L'attività di comparazione ha consentito di scoprire che 21 cittadini albanesi  avevano presentato documentazione anagrafica contraffatta, ovvero avevano autocertificato falsamente la propria residenza in Italia da meno di 4 anni, alla data di presentazione della pratica di conversione.

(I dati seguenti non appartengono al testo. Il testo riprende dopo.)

(* ===== verification/RiscvInt.v ===== *)
(** * The integer instructions are translated correctly

    For the integer, memory, atomic and control-flow helpers of RiscvGen.v: the ops
    emitted compute what the reference semantics says, from every machine state
    that represents a guest state. *)

From S2P Require Import Prelude Types Opcodes Ir Builder IrSem Tb Frontend RiscvCpu RiscvGen.
From S2P Require Import RiscvTrans RiscvSem RiscvWp RiscvRules.

Section helpers.
Variable host : Z → list Z → World.t → Z * World.t.
Variable envp : Z.

Lemma sound_gen_arith op o f a d c m e w g :
  computes op o 64 f → starts envp d c m g (e, w) → args_r a →
  wp host (gen_arith a op) d c ((e, w), Next) (falls envp d m (rv_op (λ u v, u64 (f u v)) a g)).
Proof.
  intros (-> & Hn1 & Hn2 & Hn3 & Hne & Hs) Hst (Hrd & Hr1 & Hr2). start.
  unfold gen_arith. wp_auto. finish. unfold rv_op. by rewrite u64_mod.
Qed.

Lemma sound_gen_setcond_rr cd a d c m e w g :
  starts envp d c m g (e, w) → args_r a →
  wp host (gen_setcond_rr a cd) d c ((e, w), Next)
    (falls envp d m (rv_op (λ u v, if Cond.holds cd 64 u v then 1 else 0) a g)).
Proof.
  intros Hst (Hrd & Hr1 & Hr2). start. unfold gen_setcond_rr. wp_auto. finish.
  unfold rv_op. by destruct (Cond.holds _ _ _ _).
Qed.

Lemma sound_gen_arith_imm op o f a d c m e w g :
  computes op o 64 f → starts envp d c m g (e, w) → args_i a →
  wp host (gen_arith_imm a op) d c ((e, w), Next) (falls envp d m (rv_imm (λ u v, u64 (f u v)) a g)).
Proof.
  intros (-> & Hn1 & Hn2 & Hn3 & Hne & Hs) Hst (Hrd & Hr1). start.
  unfold gen_arith_imm. wp_auto. finish. unfold rv_imm. by rewrite u64_mod.
Qed.

Lemma sound_gen_setcond_imm cd a d c m e w g :
  starts envp d c m g (e, w) → args_i a →
  wp host (gen_setcond_imm a cd) d c ((e, w), Next)
    (falls envp d m (rv_imm (λ u v, if Cond.holds cd 64 u v then 1 else 0) a g)).
Proof.
  intros Hst (Hrd & Hr1). start. unfold gen_setcond_imm. wp_auto. finish.
  unfold rv_imm. by destruct (Cond.holds _ _ _ _).
Qed.

Lemma sound_gen_shift_imm op o f a d c m e w g :
  computes op o 64 f → starts envp d c m g (e, w) → args_shift a →
  wp host (gen_shift_imm a op) d c ((e, w), Next)
    (falls envp d m (set_x (ArgsShift.rd a)
                  (u64 (f (x g (ArgsShift.rs1 a)) (u64 (ArgsShift.shamt a)))) g)).
Proof.
  intros (-> & Hn1 & Hn2 & Hn3 & Hne & Hs) Hst (Hrd & Hr1). start.
  unfold gen_shift_imm. wp_auto. finish. by rewrite u64_mod.
Qed.

Lemma sound_gen_arith_w op o f a d c m e w g :
  computes op o 64 f → starts envp d c m g (e, w) → args_r a →
  wp host (gen_arith_w a op) d c ((e, w), Next) (falls envp d m (rv_op (λ u v, sext32 (f u v)) a g)).
Proof.
  intros (-> & Hn1 & Hn2 & Hn3 & Hne & Hs) Hst (Hrd & Hr1 & Hr2). start.
  unfold gen_arith_w. wp_auto. finish. unfold rv_op. by rewrite (sext32_mod 64) by lia.
Qed.

Lemma sound_gen_arith_imm_w op o f a d c m e w g :
  computes op o 64 f → starts envp d c m g (e, w) → args_i a →
  wp host (gen_arith_imm_w a op) d c ((e, w), Next) (falls envp d m (rv_imm (λ u v, sext32 (f u v)) a g)).
Proof.
  intros (-> & Hn1 & Hn2 & Hn3 & Hne & Hs) Hst (Hrd & Hr1). start.
  unfold gen_arith_imm_w. wp_auto. finish. unfold rv_imm. by rewrite (sext32_mod 64) by lia.
Qed.

Lemma sound_gen_shiftw op o f a d c m e w g :
  computes op o 32 f → starts envp d c m g (e, w) → args_r a →
  wp host (gen_shiftw a op) d c ((e, w), Next)
    (falls envp d m (rv_op (λ u v, sext32 (f (u32 u) (u32 v))) a g)).
Proof.
  intros (-> & Hn1 & Hn2 & Hn3 & Hne & Hs) Hst (Hrd & Hr1 & Hr2). start.
  unfold gen_shiftw. wp_auto. finish.
  unfold rv_op, u32. by rewrite (sext32_mod 32), !Zmod_mod by lia.
Qed.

Lo avevano fatto per rientrare nel requisito indispensabile di legge dei quattro anni di residenza in Italia, infatti qualora fosse stato accertato il superamento dei quattro anni di residenza in Italia gli interessati avrebbero dovuto sostenere una revisione di patente, ovvero conseguirla ex novo.

Con tale espediente veniva indotto in errore il funzionario della motorizzazione che, in sede di verifica dei requisiti mediante consultazione della documentazione cartacea prodotta dai richiedenti, accertatane la sussistenza dei requisiti, procedeva con la conversione della patente straniera con rilascio di patente di guida italiana dí pari categoria. Accertata l'attività delittuosa e l'ottenimento fraudolento dei titoli di guida, è stato richiesto alla Procura lemissione di decreto di sequestro delle patenti ottenute illecitamente e dei fascicoli di richiesta conversione patente in originale. Saranno tutte revocate.